Start of Block

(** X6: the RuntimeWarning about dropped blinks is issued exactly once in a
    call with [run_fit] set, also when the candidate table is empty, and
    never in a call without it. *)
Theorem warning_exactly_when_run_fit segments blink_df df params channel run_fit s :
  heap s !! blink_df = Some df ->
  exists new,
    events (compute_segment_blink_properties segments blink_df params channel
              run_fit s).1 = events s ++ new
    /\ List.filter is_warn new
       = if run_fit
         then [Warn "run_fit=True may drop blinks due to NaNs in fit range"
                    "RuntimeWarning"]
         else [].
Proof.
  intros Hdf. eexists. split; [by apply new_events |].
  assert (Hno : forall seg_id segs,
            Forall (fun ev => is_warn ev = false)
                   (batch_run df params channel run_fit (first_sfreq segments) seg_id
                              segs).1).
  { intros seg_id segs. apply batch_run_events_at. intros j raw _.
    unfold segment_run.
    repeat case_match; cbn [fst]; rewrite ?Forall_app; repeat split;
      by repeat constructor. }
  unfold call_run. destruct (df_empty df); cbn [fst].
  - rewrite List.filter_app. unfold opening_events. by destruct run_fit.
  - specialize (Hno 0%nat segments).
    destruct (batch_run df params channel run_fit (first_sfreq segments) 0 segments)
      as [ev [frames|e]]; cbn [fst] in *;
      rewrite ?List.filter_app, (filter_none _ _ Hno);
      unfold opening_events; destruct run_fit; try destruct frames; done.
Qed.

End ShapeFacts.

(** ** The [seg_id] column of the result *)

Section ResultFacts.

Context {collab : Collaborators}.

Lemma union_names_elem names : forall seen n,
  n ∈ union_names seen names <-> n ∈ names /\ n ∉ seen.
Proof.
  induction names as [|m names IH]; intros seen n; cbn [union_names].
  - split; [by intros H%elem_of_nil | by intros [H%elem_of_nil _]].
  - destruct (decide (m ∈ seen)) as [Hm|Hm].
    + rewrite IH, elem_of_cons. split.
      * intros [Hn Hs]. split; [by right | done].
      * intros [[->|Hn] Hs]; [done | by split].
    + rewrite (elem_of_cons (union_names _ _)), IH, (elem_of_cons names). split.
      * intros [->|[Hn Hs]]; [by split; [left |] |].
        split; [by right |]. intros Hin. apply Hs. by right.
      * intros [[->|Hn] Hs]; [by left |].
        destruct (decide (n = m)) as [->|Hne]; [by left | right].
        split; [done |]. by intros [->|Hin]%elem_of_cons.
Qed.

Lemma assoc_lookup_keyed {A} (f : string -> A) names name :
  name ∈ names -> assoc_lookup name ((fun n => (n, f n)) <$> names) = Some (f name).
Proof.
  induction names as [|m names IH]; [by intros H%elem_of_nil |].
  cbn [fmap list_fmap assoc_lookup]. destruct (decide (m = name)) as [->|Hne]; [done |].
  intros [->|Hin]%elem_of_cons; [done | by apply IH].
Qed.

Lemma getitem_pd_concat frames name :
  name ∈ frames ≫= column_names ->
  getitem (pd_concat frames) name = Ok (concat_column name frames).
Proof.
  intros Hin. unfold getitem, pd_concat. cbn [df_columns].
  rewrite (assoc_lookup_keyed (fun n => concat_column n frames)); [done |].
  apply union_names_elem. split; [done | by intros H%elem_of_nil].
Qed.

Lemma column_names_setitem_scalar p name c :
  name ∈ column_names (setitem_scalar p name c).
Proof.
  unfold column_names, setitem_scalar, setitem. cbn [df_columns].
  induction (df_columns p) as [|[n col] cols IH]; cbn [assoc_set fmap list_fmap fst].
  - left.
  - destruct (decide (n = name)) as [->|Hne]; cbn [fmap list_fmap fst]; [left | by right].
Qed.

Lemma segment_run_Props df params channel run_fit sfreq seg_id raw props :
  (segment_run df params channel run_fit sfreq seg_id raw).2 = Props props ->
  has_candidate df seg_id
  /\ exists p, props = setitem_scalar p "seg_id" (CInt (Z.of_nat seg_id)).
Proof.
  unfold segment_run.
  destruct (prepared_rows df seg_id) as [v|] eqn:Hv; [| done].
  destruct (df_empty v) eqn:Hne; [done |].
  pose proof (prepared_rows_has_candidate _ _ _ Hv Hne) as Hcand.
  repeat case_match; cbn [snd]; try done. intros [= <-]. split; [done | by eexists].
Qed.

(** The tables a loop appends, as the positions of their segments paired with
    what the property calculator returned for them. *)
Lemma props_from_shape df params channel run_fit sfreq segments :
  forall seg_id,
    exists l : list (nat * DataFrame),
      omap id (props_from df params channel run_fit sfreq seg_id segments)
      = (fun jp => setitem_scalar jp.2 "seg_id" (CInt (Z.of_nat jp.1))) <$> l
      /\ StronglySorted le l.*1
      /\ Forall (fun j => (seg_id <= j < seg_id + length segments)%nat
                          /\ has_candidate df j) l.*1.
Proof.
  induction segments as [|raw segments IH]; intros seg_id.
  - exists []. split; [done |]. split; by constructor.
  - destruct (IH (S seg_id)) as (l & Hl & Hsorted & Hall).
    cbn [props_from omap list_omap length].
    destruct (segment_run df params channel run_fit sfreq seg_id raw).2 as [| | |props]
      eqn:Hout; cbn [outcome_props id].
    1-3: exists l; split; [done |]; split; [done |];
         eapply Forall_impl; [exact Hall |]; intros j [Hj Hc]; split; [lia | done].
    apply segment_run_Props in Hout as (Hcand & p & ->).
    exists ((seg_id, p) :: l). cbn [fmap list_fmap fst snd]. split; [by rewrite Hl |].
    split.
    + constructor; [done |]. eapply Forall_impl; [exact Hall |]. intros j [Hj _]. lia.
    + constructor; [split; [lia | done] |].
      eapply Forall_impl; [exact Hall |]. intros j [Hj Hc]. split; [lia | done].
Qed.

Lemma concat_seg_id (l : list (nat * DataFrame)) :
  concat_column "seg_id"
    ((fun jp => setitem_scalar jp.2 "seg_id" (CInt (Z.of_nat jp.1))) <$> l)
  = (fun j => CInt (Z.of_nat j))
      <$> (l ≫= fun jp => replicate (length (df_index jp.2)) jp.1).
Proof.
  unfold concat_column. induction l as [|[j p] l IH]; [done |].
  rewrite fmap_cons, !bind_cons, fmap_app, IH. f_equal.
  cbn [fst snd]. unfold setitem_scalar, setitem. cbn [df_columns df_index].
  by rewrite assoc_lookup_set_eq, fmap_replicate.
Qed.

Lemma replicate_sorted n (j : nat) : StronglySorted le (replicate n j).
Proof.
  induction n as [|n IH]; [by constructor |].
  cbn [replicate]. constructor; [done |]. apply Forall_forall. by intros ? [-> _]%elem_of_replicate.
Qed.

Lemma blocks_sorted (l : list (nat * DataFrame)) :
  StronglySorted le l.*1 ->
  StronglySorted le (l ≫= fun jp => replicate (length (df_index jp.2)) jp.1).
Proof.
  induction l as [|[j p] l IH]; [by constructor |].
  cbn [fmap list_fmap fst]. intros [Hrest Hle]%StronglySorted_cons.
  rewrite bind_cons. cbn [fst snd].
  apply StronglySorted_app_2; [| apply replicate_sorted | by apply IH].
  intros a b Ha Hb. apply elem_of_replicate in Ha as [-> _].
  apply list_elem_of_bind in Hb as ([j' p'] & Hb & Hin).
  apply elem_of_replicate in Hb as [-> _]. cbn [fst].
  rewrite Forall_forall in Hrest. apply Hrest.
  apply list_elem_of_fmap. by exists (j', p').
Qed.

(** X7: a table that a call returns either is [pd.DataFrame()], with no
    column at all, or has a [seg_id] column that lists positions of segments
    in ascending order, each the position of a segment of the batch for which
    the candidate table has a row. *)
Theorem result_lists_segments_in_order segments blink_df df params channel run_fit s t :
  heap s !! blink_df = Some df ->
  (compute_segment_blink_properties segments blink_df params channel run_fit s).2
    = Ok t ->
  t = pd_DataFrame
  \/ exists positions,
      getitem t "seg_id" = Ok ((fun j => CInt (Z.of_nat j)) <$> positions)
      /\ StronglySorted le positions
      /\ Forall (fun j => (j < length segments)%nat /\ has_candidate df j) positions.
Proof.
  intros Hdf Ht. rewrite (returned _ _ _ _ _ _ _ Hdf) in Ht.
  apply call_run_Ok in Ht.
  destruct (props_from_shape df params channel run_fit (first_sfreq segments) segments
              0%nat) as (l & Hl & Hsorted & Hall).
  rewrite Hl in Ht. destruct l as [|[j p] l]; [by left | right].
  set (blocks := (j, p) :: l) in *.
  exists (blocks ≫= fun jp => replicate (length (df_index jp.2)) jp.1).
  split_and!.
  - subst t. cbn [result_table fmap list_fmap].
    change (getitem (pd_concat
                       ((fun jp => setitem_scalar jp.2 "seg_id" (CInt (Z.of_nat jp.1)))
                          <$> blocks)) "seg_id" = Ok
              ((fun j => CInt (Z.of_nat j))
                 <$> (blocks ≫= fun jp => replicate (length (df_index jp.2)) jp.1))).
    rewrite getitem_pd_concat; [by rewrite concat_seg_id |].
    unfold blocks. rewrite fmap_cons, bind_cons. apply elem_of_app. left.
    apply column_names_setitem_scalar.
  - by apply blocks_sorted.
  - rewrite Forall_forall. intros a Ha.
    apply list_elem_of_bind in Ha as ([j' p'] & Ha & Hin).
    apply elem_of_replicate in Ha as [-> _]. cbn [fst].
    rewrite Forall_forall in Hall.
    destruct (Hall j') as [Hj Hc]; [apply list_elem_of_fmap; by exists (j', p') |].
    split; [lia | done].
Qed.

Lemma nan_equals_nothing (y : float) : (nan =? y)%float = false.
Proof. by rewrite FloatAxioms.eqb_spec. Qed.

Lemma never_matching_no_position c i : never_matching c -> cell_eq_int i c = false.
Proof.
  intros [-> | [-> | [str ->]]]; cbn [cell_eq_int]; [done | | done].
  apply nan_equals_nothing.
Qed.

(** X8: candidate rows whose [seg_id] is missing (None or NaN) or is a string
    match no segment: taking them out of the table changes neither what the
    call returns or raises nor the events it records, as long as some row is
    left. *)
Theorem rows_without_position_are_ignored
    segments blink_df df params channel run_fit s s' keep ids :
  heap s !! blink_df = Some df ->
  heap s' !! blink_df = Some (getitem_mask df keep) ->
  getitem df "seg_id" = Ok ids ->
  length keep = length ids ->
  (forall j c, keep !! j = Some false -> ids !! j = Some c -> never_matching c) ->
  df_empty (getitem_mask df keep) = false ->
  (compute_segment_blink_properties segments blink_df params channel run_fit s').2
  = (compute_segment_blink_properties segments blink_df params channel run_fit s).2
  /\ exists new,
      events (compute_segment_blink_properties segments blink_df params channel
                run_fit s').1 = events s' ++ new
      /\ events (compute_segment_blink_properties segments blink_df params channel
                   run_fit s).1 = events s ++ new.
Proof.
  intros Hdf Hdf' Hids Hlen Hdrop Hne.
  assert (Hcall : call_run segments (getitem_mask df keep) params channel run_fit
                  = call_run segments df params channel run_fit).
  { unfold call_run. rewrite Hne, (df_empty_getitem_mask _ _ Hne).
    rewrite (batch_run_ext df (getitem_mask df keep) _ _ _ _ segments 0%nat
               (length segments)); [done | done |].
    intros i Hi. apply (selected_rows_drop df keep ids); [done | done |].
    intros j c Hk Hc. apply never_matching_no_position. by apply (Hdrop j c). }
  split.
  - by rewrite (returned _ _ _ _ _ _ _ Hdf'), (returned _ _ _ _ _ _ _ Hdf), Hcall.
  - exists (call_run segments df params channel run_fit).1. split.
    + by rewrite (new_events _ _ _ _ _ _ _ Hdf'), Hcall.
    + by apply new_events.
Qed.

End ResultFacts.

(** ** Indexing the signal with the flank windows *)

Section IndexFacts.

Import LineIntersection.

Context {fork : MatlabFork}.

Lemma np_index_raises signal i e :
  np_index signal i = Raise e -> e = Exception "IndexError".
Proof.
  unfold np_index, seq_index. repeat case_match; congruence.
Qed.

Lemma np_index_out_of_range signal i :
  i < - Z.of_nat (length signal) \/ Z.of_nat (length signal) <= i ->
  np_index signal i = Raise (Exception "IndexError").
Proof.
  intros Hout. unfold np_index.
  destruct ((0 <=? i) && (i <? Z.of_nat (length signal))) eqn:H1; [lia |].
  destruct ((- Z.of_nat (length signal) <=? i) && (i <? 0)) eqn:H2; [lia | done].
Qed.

End of Block
Start of Block

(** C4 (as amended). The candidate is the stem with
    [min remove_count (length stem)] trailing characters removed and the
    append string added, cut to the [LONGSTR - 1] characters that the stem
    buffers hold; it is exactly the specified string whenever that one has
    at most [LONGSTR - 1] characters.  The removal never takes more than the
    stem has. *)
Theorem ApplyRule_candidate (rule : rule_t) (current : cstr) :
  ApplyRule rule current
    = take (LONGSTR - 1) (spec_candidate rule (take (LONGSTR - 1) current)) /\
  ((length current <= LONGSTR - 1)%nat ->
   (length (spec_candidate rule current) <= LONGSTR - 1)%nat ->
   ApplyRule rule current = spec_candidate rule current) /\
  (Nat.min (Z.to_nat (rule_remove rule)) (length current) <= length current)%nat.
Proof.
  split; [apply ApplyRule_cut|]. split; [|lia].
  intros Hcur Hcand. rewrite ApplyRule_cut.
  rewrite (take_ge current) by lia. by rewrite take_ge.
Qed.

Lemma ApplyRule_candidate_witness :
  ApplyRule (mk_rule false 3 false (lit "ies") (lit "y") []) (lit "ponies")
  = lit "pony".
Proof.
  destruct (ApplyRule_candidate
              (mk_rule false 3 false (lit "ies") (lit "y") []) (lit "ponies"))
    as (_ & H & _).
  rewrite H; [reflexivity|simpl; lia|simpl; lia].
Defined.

End of Block

What you return should be exactly the lines above, starting at the one with "j)) <$> positions)" and ending at the one with "apply call_run_Ok in Ht.", and nothing else.

      getitem t "seg_id" = Ok ((fun j => CInt (Z.of_nat j)) <$> positions)
      /\ StronglySorted le positions
      /\ Forall (fun j => (j < length segments)%nat /\ has_candidate df j) positions.
Proof.
  intros Hdf Ht. rewrite (returned _ _ _ _ _ _ _ Hdf) in Ht.
  apply call_run_Ok in Ht.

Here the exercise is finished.